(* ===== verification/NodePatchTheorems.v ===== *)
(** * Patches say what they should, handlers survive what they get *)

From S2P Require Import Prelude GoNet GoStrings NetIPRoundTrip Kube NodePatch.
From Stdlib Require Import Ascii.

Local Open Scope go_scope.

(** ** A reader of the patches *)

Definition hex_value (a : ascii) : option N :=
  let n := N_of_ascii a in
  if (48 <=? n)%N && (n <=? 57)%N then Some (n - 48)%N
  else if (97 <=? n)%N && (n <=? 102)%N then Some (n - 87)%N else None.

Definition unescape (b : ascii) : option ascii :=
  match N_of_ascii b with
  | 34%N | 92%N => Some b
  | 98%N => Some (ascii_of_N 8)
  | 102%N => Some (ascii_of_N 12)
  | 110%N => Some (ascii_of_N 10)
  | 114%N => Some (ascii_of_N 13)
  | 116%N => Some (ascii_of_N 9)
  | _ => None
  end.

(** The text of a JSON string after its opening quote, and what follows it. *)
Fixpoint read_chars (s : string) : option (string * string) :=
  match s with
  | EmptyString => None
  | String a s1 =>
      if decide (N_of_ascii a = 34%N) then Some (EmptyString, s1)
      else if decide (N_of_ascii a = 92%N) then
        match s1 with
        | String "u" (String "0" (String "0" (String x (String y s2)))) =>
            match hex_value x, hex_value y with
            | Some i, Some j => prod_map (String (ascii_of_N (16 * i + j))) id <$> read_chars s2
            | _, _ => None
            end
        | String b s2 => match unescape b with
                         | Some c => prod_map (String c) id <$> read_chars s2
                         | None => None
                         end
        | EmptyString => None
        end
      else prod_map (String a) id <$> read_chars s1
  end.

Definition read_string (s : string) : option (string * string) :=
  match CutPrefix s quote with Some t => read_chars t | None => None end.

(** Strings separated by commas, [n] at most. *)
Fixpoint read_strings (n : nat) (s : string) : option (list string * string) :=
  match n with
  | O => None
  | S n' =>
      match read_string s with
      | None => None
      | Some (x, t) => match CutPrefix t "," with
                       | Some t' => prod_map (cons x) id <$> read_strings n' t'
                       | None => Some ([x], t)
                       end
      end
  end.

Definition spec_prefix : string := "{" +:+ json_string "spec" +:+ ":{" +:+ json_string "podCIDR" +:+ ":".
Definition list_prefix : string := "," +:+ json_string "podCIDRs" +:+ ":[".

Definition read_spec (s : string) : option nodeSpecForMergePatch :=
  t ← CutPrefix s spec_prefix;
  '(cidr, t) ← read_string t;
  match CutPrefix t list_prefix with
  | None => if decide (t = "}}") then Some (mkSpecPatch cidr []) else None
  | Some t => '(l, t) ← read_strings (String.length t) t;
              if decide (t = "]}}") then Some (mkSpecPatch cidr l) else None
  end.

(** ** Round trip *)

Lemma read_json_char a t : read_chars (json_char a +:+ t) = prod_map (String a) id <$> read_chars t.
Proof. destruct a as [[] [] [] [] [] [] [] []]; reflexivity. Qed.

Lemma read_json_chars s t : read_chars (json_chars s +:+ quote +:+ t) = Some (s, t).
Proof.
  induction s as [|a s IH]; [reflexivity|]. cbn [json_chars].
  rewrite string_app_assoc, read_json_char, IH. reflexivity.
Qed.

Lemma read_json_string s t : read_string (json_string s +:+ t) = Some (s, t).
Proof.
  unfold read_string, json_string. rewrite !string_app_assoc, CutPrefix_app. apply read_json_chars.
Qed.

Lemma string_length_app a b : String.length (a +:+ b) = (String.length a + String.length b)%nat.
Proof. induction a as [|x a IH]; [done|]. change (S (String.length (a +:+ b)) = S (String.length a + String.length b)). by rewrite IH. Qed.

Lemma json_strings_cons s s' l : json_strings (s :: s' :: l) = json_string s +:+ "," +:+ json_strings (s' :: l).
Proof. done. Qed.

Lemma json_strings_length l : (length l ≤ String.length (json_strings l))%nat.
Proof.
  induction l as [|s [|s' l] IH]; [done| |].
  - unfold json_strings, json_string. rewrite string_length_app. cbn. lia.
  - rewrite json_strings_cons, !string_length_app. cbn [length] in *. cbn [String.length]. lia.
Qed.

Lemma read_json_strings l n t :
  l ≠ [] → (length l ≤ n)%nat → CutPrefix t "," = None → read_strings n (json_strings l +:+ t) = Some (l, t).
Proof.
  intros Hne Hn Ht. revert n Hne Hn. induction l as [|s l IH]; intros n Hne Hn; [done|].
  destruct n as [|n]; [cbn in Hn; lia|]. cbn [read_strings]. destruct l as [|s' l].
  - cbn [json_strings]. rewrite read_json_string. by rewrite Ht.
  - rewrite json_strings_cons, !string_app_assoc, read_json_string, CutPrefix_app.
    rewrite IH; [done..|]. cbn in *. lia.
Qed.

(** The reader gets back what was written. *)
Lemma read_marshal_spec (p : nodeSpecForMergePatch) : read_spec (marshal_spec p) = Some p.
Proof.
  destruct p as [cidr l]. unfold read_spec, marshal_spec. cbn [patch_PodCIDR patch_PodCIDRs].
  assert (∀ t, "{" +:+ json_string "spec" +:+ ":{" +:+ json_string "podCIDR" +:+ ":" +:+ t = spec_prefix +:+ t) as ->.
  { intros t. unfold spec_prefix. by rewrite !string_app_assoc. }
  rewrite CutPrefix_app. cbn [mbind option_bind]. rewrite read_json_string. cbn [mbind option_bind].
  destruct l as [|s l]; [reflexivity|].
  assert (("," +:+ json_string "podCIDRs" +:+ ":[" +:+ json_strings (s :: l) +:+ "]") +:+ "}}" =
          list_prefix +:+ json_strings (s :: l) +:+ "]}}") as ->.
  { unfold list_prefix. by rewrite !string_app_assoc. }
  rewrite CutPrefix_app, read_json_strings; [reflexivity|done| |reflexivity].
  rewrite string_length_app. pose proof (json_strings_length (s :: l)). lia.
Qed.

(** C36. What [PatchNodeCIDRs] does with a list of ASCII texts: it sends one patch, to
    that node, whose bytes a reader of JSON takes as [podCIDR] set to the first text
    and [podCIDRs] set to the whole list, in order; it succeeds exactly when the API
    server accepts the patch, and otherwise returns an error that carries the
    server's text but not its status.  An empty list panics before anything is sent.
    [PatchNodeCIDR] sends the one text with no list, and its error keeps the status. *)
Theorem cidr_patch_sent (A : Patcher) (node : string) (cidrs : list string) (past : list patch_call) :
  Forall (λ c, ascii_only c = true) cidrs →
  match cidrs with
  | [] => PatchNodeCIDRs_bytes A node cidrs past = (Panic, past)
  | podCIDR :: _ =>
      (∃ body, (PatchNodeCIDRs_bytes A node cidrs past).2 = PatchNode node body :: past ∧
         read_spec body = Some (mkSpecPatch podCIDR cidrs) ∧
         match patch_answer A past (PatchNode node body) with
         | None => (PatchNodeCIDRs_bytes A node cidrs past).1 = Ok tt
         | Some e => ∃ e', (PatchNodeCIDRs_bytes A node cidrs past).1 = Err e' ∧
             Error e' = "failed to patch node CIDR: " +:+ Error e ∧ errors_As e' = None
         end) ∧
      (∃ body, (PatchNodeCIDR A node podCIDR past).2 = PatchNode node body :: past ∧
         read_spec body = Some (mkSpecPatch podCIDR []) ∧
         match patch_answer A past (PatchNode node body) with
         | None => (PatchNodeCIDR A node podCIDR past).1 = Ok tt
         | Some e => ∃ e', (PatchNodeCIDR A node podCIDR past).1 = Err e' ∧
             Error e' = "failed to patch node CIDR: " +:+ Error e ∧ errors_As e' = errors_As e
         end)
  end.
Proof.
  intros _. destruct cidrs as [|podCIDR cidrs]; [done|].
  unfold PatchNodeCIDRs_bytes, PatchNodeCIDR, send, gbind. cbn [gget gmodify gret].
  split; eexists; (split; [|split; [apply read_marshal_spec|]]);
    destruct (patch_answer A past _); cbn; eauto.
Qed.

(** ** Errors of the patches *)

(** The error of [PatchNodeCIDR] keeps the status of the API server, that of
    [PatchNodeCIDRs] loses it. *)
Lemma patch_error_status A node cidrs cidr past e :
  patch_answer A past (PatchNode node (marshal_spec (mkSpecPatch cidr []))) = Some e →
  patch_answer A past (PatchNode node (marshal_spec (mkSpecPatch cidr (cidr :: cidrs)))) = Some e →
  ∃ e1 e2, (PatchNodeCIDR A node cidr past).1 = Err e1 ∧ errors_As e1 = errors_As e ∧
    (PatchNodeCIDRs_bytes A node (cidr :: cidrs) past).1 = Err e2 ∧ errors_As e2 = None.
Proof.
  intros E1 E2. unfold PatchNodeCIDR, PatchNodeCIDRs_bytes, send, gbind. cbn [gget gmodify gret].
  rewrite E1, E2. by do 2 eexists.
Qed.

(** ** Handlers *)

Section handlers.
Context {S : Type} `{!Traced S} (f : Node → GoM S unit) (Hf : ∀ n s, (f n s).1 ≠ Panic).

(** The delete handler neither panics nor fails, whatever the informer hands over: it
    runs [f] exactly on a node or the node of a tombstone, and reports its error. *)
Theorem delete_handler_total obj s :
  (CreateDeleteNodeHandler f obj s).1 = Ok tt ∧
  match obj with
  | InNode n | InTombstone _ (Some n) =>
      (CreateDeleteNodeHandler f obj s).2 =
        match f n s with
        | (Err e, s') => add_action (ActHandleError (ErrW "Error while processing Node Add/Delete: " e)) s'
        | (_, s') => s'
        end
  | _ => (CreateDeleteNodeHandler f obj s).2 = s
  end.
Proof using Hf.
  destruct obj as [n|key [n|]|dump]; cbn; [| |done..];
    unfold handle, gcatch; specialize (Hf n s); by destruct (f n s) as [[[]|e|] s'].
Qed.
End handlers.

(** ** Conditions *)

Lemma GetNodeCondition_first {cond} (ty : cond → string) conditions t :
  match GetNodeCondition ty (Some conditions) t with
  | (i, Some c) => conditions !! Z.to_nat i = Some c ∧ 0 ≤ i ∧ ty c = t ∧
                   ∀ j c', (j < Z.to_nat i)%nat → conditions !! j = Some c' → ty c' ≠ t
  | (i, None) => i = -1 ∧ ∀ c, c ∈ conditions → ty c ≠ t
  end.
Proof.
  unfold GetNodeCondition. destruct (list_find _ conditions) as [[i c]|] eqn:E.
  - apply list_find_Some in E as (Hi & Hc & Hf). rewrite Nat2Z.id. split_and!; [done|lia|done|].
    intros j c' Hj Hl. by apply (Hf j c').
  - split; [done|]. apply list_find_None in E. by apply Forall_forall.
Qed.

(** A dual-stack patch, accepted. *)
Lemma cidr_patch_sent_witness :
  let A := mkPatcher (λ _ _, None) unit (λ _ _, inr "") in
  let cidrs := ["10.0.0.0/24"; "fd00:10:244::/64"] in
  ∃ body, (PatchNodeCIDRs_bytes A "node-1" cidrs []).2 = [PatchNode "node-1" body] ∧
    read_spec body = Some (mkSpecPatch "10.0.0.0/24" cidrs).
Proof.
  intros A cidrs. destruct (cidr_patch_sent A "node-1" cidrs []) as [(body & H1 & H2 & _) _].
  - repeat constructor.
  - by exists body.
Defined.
□ □ □
Work task:
The line with "unescape b with" marks the end; reproduce exactly every line from the start of the entries up to it, that line included.

Reply:
(* ===== verification/NodePatchTheorems.v ===== *)
(** * Patches say what they should, handlers survive what they get *)

From S2P Require Import Prelude GoNet GoStrings NetIPRoundTrip Kube NodePatch.
From Stdlib Require Import Ascii.

Local Open Scope go_scope.

(** ** A reader of the patches *)

Definition hex_value (a : ascii) : option N :=
  let n := N_of_ascii a in
  if (48 <=? n)%N && (n <=? 57)%N then Some (n - 48)%N
  else if (97 <=? n)%N && (n <=? 102)%N then Some (n - 87)%N else None.

Definition unescape (b : ascii) : option ascii :=
  match N_of_ascii b with
  | 34%N | 92%N => Some b
  | 98%N => Some (ascii_of_N 8)
  | 102%N => Some (ascii_of_N 12)
  | 110%N => Some (ascii_of_N 10)
  | 114%N => Some (ascii_of_N 13)
  | 116%N => Some (ascii_of_N 9)
  | _ => None
  end.

(** The text of a JSON string after its opening quote, and what follows it. *)
Fixpoint read_chars (s : string) : option (string * string) :=
  match s with
  | EmptyString => None
  | String a s1 =>
      if decide (N_of_ascii a = 34%N) then Some (EmptyString, s1)
      else if decide (N_of_ascii a = 92%N) then
        match s1 with
        | String "u" (String "0" (String "0" (String x (String y s2)))) =>
            match hex_value x, hex_value y with
            | Some i, Some j => prod_map (String (ascii_of_N (16 * i + j))) id <$> read_chars s2
            | _, _ => None
            end
        | String b s2 => match unescape b with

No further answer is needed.